# Habit RPG Group



## jimjam (Aug 22, 2012)

I've been trying out this new thing. Its like a game, and like a "to-do list." Its called...

*Habit RPG*.
*https://habitrpg.com/*

Basically, you get a little *Avatar*. You add things you want to do in life to a _list_. As you check them off, you gain *Experience Points (EXP)*. Its got a category for *daily habits* too (which if you don't check them off every _24 hours_, they _"hurt"_ you and reduce your *Health Points (HP)*).

You collect *Gold Coins* to buy _armor and stuff_, which *increases your EXP gain*, or *reduces HP loss*. Its really fun! Its a little_ extra incentive_ to getting things *done* in your life. Its fun to watch your guy *level up*, and its _*punishing*_ if you don't keep your habits up to your standards!
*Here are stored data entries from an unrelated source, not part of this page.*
(* ===== verification/FsClient.v ===== *)
(** * The file-system backend of the Kubernetes client

    Models [src/k8s/fs.go]: the objects that a directory of manifests holds, and the reads
    and writes of secrets.  YAML and JSON are arguments: how a text splits into documents,
    what its type is, what a list contains, and the object of a kind that it decodes to.
    Documents and items are shorter than the text that they come from, so that the length
    of a text is fuel enough for what it nests. *)

From S2P Require Import Prelude GoString.

Set Default Proof Using "Type".

Module FsClient.

Inductive kind := Ingress | Service | EndpointSlice | Endpoints | Secret | ConfigMap.

#[export] Instance kind_eq_dec : EqDecision kind.
Proof. solve_decision. Defined.

Record Object (B : Type) := mkObject { Namespace : string; Name : string; body : B }.
Arguments mkObject {B}.
Arguments Namespace {B}.
Arguments Name {B}.
Arguments body {B}.

(** The lists of [fsClient], by kind. *)
Definition client (B : Type) : Type := kind -> list (Object B).
Definition reset {B} : client B := fun _ => [].
Definition append {B} (k : kind) (o : Object B) (c : client B) : client B :=
  fun k' => if decide (k = k') then c k' ++ [o] else c k'.

(** [runtime.TypeMeta] of what is supported; [None] is a list. *)
Definition kinds (meta : string * string) : option (option kind) :=
  if bool_decide (meta = ("v1", "List")) then Some None
  else if bool_decide (meta ∈ [("extensions/v1beta1", "Ingress"); ("networking.k8s.io/v1", "Ingress")]) then Some (Some Ingress)
  else if bool_decide (meta = ("v1", "Service")) then Some (Some Service)
  else if bool_decide (meta = ("discovery.k8s.io/v1", "EndpointSlice")) then Some (Some EndpointSlice)
  else if bool_decide (meta = ("v1", "Endpoints")) then Some (Some Endpoints)
  else if bool_decide (meta = ("v1", "Secret")) then Some (Some Secret)
  else if bool_decide (meta = ("v1", "ConfigMap")) then Some (Some ConfigMap)
  else None.

(** YAML and JSON. *)
Class YAMLOps (B : Type) := {
  decodeDocuments : string -> option (list string);
  decodeMeta : string -> option (string * string);
  decodeList : string -> option (list string);          (* the raw items *)
  decodeObject : kind -> string -> option (Object B);
}.
Class YAMLLaws (B : Type) `{!YAMLOps B} : Prop := {
  documents_shorter raw docs d :
    decodeDocuments raw = Some docs -> 1 < length docs -> d ∈ docs -> String.length d < String.length raw;
  items_shorter raw items i : decodeList raw = Some items -> i ∈ items -> String.length i < String.length raw;
}.

Section ops.
Context {B : Type} `{!YAMLOps B}.

Definition autofillMeta (o : Object B) : Object B :=
  if String.eqb (Namespace o) "" then mkObject "default" (Name o) (body o) else o.

(** A text that does not decode, or is of another type, is logged and adds nothing. *)
Fixpoint addObject (fuel : nat) (raw : string) (c : client B) : client B :=
  match fuel with
  | O => c
  | S fuel =>
      let docs := default [] (decodeDocuments raw) in
      if (1 <? length docs)%nat then fold_left (fun c d => addObject fuel d c) docs c
      else match decodeMeta raw with
      | None => c
      | Some meta =>
          match kinds meta with
          | None => c
          | Some None =>
              match decodeList raw with
              | None => c
              | Some items => fold_left (fun c i => addObject fuel i c) items c
              end
          | Some (Some k) =>
              match decodeObject k raw with None => c | Some o => append k (autofillMeta o) c end
          end
      end
  end.
Definition addRaw (raw : string) (c : client B) : client B := addObject (S (String.length raw)) raw c.

(** A walk visits directories and files; the path of a file is relative to [dir].  The file
    that is read is the one with its base name in [dir]. *)
Record entry := mkEntry { path : string; d_Name : string; IsDir : bool }.
Context (ReadFile : string -> option string).

Fixpoint walk (es : list entry) (c : client B) : option (client B) :=
  match es with
  | [] => Some c
  | e :: es =>
      if IsDir e then walk es c
      else data ← ReadFile (d_Name e); walk es (addRaw data c)
  end.
Definition load (es : list entry) : option (client B) := walk es reset.

(** A list ignores the namespace and the selector. *)
Definition GetList (k : kind) (namespace : string) (c : client B) : list (Object B) := c k.

Definition matches (namespace name : string) (s : Object B) : bool :=
  String.eqb (Name s) name &&
  (String.eqb namespace "" || String.eqb (Namespace s) "" || String.eqb (Namespace s) namespace).
Definition GetSecret (namespace name : string) (c : client B) : option (Object B) :=
  List.find (matches namespace name) (c Secret).

Fixpoint replaceFirst (s : Object B) (l : list (Object B)) : list (Object B) :=
  match l with
  | [] => [s]
  | x :: l => if String.eqb (Name x) (Name s) then s :: l else x :: replaceFirst s l
  end.
Definition UpdateSecret (s : Object B) (c : client B) : client B :=
  fun k => if decide (k = Secret) then replaceFirst s (c Secret) else c k.

End ops.

(** The specification: the objects that a text holds. *)
Inductive holds {B} `{!YAMLOps B} : string -> kind -> Object B -> Prop :=
| holds_document raw docs d k o :
    decodeDocuments raw = Some docs -> 1 < length docs -> d ∈ docs -> holds d k o -> holds raw k o
| holds_item raw meta items i k o :
    length (default [] (decodeDocuments raw)) <= 1 -> decodeMeta raw = Some meta -> kinds meta = Some None ->
    decodeList raw = Some items -> i ∈ items -> holds i k o -> holds raw k o
| holds_object raw meta k o :
    length (default [] (decodeDocuments raw)) <= 1 -> decodeMeta raw = Some meta -> kinds meta = Some (Some k) ->
    decodeObject k raw = Some o -> holds raw k (autofillMeta o).

End FsClient.

(** ** Lemmas *)

Module FsClientLemmas.
Import FsClient.

Section lemmas.
Context {B : Type} `{!YAMLOps B} `{!YAMLLaws B}.

Lemma append_in k k' (o o' : Object B) c : o' ∈ append k o c k' <-> o' ∈ c k' \/ (k = k' /\ o' = o).
Proof.
  unfold append. destruct (decide (k = k')) as [->|Hne]; [|naive_solver].
  rewrite elem_of_app, list_elem_of_singleton. naive_solver.
Qed.

Lemma fold_in (f : string -> client B -> client B) (P : string -> kind -> Object B -> Prop) l c k o :
  (forall x c, x ∈ l -> o ∈ f x c k <-> o ∈ c k \/ P x k o) ->
  o ∈ fold_left (fun c x => f x c) l c k <-> o ∈ c k \/ exists x, x ∈ l /\ P x k o.
Proof.
  revert c. induction l as [|x l IH]; intros c Hf; simpl.
  - split; [by left|]. intros [|(x & Hx & _)]; [done|]. by apply elem_of_nil in Hx.
  - rewrite IH by (intros y c' Hy; apply Hf; by right). rewrite Hf by (by left).
    setoid_rewrite elem_of_cons. naive_solver.
Qed.

Lemma addObject_in fuel raw (c : client B) k o :
  String.length raw < fuel -> o ∈ addObject fuel raw c k <-> o ∈ c k \/ holds raw k o.
Proof using YAMLLaws0.
  revert raw c. induction fuel as [|fuel IH]; intros raw c Hl; [lia|]. simpl.
  destruct (Nat.ltb_spec 1 (length (default [] (decodeDocuments raw)))) as [Hd|Hd].
  - destruct (decodeDocuments raw) as [docs|] eqn:He; simpl in Hd |- *; [|lia].
    rewrite (fold_in (addObject fuel) holds).
    2:{ intros d c' Hin. apply IH. pose proof (documents_shorter raw docs d He Hd Hin). lia. }
    split; intros [?|H]; try (by left); right.
    + destruct H as (d & ? & ?). by apply holds_document with docs d.
    + inversion H as [? docs' d ? ? He' ? ? ?|? ? ? ? ? ? Hlen|? ? ? ? Hlen]; subst.
      * rewrite He in He'. injection He' as <-. by exists d.
      * rewrite He in Hlen. simpl in Hlen. lia.
      * rewrite He in Hlen. simpl in Hlen. lia.
  - assert (Hone : forall docs, decodeDocuments raw = Some docs -> 1 < length docs -> False).
    { intros docs He. rewrite He in Hd. simpl in Hd. lia. }
    destruct (decodeMeta raw) as [meta|] eqn:Hm.
    2:{ split; [by left|]. intros [|H]; [done|]. inversion H; subst; solve [exfalso; eauto|congruence]. }
    destruct (kinds meta) as [[k'|]|] eqn:Hk.
    + destruct (decodeObject k' raw) as [o'|] eqn:Ho.
      * rewrite append_in. split; (intros [?|H]; [by left|right]).
        -- destruct H as [-> ->]. by apply holds_object with meta.
        -- inversion H; subst; [exfalso; by eauto|congruence|]. split; congruence.
      * split; [by left|]. intros [|H]; [done|]. inversion H; subst; solve [exfalso; eauto|congruence].
    + destruct (decodeList raw) as [items|] eqn:Hi.
      * rewrite (fold_in (addObject fuel) holds).
        2:{ intros i c' Hin. apply IH. pose proof (items_shorter raw items i Hi Hin). lia. }
        split; (intros [?|H]; [by left|right]).
        -- destruct H as (i & ? & ?). by apply holds_item with meta items i.
        -- inversion H as [|? meta' items' i|]; subst; [exfalso; by eauto| |congruence].
           assert (items' = items) as -> by congruence. by exists i.
      * split; [by left|]. intros [|H]; [done|]. inversion H; subst; solve [exfalso; eauto|congruence].
    + split; [by left|]. intros [|H]; [done|]. inversion H; subst; solve [exfalso; eauto|congruence].
Qed.

Lemma walk_in ReadFile es (c c' : client B) k o :
  walk ReadFile es c = Some c' ->
  o ∈ c' k <-> o ∈ c k \/ exists e raw, e ∈ es /\ IsDir e = false /\ ReadFile (d_Name e) = Some raw /\ holds raw k o.
Proof using YAMLLaws0.
  revert c. induction es as [|e es IH]; intros c; simpl.
  { intros [= ->]. split; [by left|]. intros [|(e & ? & He & _)]; [done|]. by apply elem_of_nil in He. }
  destruct (IsDir e) eqn:Hdir.
  - intros Hw. rewrite (IH c Hw). setoid_rewrite elem_of_cons. split.
    + intros [?|(e' & raw' & ? & ?)]; [by left|right; exists e', raw'; by auto].
    + intros [?|(e' & raw' & [->|Hin] & Hd & ?)]; [by left|congruence|by right; exists e', raw'].
  - destruct (ReadFile (d_Name e)) as [raw|] eqn:Hr; [|done]. simpl. intros Hw. rewrite (IH _ Hw).
    unfold addRaw. rewrite addObject_in by lia. setoid_rewrite elem_of_cons. split.
    + intros [[?|Hh]|(e' & raw' & ? & ?)]; [by left|right; by exists e, raw; auto|right; exists e', raw'; by auto].
    + intros [?|(e' & raw' & [->|Hin] & Hd & Hr' & Hh)]; [by left; left| |by right; exists e', raw'].
      left. right. rewrite Hr in Hr'. by injection Hr' as <-.
Qed.

Lemma replaceFirst_find (s : Object B) l namespace :
  matches namespace (Name s) s = true -> (forall x, x ∈ l -> Name x = Name s -> Namespace x = Namespace s) ->
  List.find (matches namespace (Name s)) (replaceFirst s l) = Some s.
Proof.
  intros Hm. induction l as [|x l IH]; intros Hl; simpl; [by rewrite Hm|].
  destruct (String.eqb_spec (Name x) (Name s)) as [He|Hne]; simpl; [by rewrite Hm|].
  unfold matches at 1. apply String.eqb_neq in Hne as ->. simpl. apply IH. intros y Hy. apply Hl. by right.
Qed.
End lemmas.

End FsClientLemmas.

(** ** Properties *)

Module FsClientProps.
Import FsClient FsClientLemmas.

Section props.
Context {B : Type} `{!YAMLOps B} `{!YAMLLaws B}.

(** A directory that loads is served as it is: a list has exactly the objects that the
    documents and lists in its files hold, however they nest, with an empty namespace
    taken for the default one. *)
Theorem manifests_are_served ReadFile es (c : client B) k namespace o :
  load ReadFile es = Some c ->
  o ∈ GetList k namespace c <->
  exists e raw, e ∈ es /\ IsDir e = false /\ ReadFile (d_Name e) = Some raw /\ holds raw k o.
Proof using YAMLLaws0.
  intros Hl. unfold GetList. rewrite (walk_in _ _ _ _ k o Hl). unfold reset. rewrite elem_of_nil. naive_solver.
Qed.

(** A file of a subdirectory is looked for in the root: when it is not there, nothing loads. *)
Theorem nested_manifest_breaks_the_load ReadFile es1 es2 e :
  IsDir e = false -> ReadFile (d_Name e) = None -> load (B := B) ReadFile (es1 ++ e :: es2) = None.
Proof.
  intros Hd Hr. unfold load. generalize (@reset B). induction es1 as [|e1 es1 IH]; intros c; simpl.
  - by rewrite Hd, Hr.
  - destruct (IsDir e1); [apply IH|]. destruct (ReadFile (d_Name e1)); [apply IH|done].
Qed.

(** A secret that was written is read back, as long as no secret of another namespace has its
    name. *)
Theorem written_secret_is_read (s : Object B) (c : client B) namespace :
  (forall x, x ∈ c Secret -> Name x = Name s -> Namespace x = Namespace s) ->
  namespace = "" \/ Namespace s = "" \/ Namespace s = namespace ->
  GetSecret namespace (Name s) (UpdateSecret s c) = Some s.
Proof.
  intros Hx Hn. unfold GetSecret, UpdateSecret. rewrite decide_True by done. apply replaceFirst_find; [|done].
  unfold matches. rewrite String.eqb_refl. simpl.
  destruct Hn as [-> | [-> | Hn]]; [| |rewrite Hn]; rewrite ?String.eqb_refl, ?orb_true_r; done.
Qed.

(** A write looks for the name only: it takes the place of the first secret of that name, which
    is lost, whatever namespace it is in, and the one it was meant for stays as it was. *)
Theorem write_takes_another_namespace (x y s : Object B) (c : client B) :
  c Secret = [x; y] -> Name x = Name s -> Name y = Name s -> Namespace y = Namespace s ->
  Namespace x <> Namespace s -> UpdateSecret s c Secret = [s; y].
Proof. intros Hc Hx _ _ _. unfold UpdateSecret. rewrite decide_True by done. rewrite Hc. simpl. by rewrite Hx, String.eqb_refl. Qed.
End props.

(** *** Witnesses: a document is a letter and a name, a text is a list of them. *)

Definition toyDocs (s : string) : list string :=
  match s with String a (String b (String c t)) => [String a (String b ""); String c t] | _ => [s] end.
#[local] Instance toyYAML : YAMLOps unit := {
  decodeDocuments s := Some (toyDocs s);
  decodeMeta s := match s with String "S" _ => Some ("v1", "Secret") | String "C" _ => Some ("v1", "ConfigMap") | _ => None end;
  decodeList s := None;
  decodeObject k s := match s with String _ n => Some (mkObject "" n tt) | _ => None end;
}.
#[local] Instance toyYAMLLaws : YAMLLaws unit.
Proof.
  split; [|done]. intros raw docs d [= <-] Hl Hd. destruct raw as [|a [|b [|c t]]]; simpl in Hl; try lia.
  apply elem_of_cons in Hd as [->|Hd]; [|apply list_elem_of_singleton in Hd as ->]; simpl; lia.
Qed.

Definition toyFiles (n : string) : option string := if String.eqb n "a.yaml" then Some "SxCy" else None.

Lemma manifests_are_served_witness :
  exists c, load toyFiles [mkEntry "a.yaml" "a.yaml" false] = Some c /\
    mkObject "default" "y" tt ∈ GetList ConfigMap "any" c.
Proof.
  eexists. split; [reflexivity|].
  apply (proj2 (manifests_are_served toyFiles [mkEntry "a.yaml" "a.yaml" false] _ ConfigMap "any" (mkObject "default" "y" tt) eq_refl)).
  exists (mkEntry "a.yaml" "a.yaml" false), "SxCy". split; [by left|]. split; [done|]. split; [done|].
  apply (holds_document "SxCy" ["Sx"; "Cy"] "Cy"); [done|simpl; lia|by right; left|].
  apply (holds_object "Cy" ("v1", "ConfigMap") ConfigMap (mkObject "" "y" tt)); [simpl; lia|done..].
Defined.

Lemma nested_manifest_breaks_the_load_witness :
  load (B := unit) toyFiles [mkEntry "a.yaml" "a.yaml" false; mkEntry "sub/b.yaml" "b.yaml" false] = None.
Proof. apply (nested_manifest_breaks_the_load toyFiles [mkEntry "a.yaml" "a.yaml" false] []); reflexivity. Defined.

Lemma written_secret_is_read_witness :
  GetSecret "ns" "s" (UpdateSecret (mkObject "ns" "s" tt) reset) = Some (mkObject "ns" "s" tt).
Proof. apply (written_secret_is_read (mkObject "ns" "s" tt)); [by intros x ?%elem_of_nil|by right; right]. Defined.

Lemma write_takes_another_namespace_witness :
  let c := fun k => if decide (k = Secret) then [mkObject "a" "s" 1; mkObject "b" "s" 2] else [] in
  UpdateSecret (mkObject "b" "s" 3) c Secret = [mkObject "b" "s" 3; mkObject "b" "s" 2].
Proof.
  intros c. apply (write_takes_another_namespace (mkObject "a" "s" 1) (mkObject "b" "s" 2)); [reflexivity..|discriminate].
Defined.

End FsClientProps.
Currently, I have a *Daily* that tells me to _go outside_ and _interact_ with *AT LEAST* one cashier or person. If I don't do this *once per day*, my little *Avatar* guy *gets beat up!* Its really great incentive!

But what I'm asking *here* is there is a _"Party"_ system for *groups* of users to join and battle *together*! I think you get *more EXP* if you journey with friends.

And the whole thing is *free*, and accessible from your *Android phone* _(if you have one)_. I think its on *iOS* too. At the end of the day, its basically a *"To-Do Checklist"* but its _so much more fun than that!_

Seriously, check it out. 
I'd love to get a support group going on there. We can all add *"Daily Habits" *to help us *push ourselves* _(and each other)_ *socially.*
_
And it'll help you curb those bad habits._


----------



## jimjam (Aug 22, 2012)

It looks like when you Join a Guild or a Party, you also get access to a private chat between those members. For example, I'm in the Artists Guild, so when I go that page its just a bunch of other users talking about drawing and stuff. Its great!

So if anyone else signs up, I'll give you the SAS Party info so you can join!

And honestly, you don't even need to be a fan of games or RPGs to enjoy this. Its just plain fun!


----------



## StayTrueToYou (Aug 30, 2013)

I joined! It looks like a fun and interesting way to get things done. The main thing is I just have to be accountable with it.


----------



## Thatguy55 (May 23, 2013)

This is an amazing idea, definitely going to sign up for this.


----------



## Malek (Oct 4, 2012)

lol. Way to go jimjam tha tambourin man! I'll be rooting for yeh! :clap


----------



## jimjam (Aug 22, 2012)

Awesome. If anyone signs up, post your User ID # on here, that way I can add you to the SAS party.


----------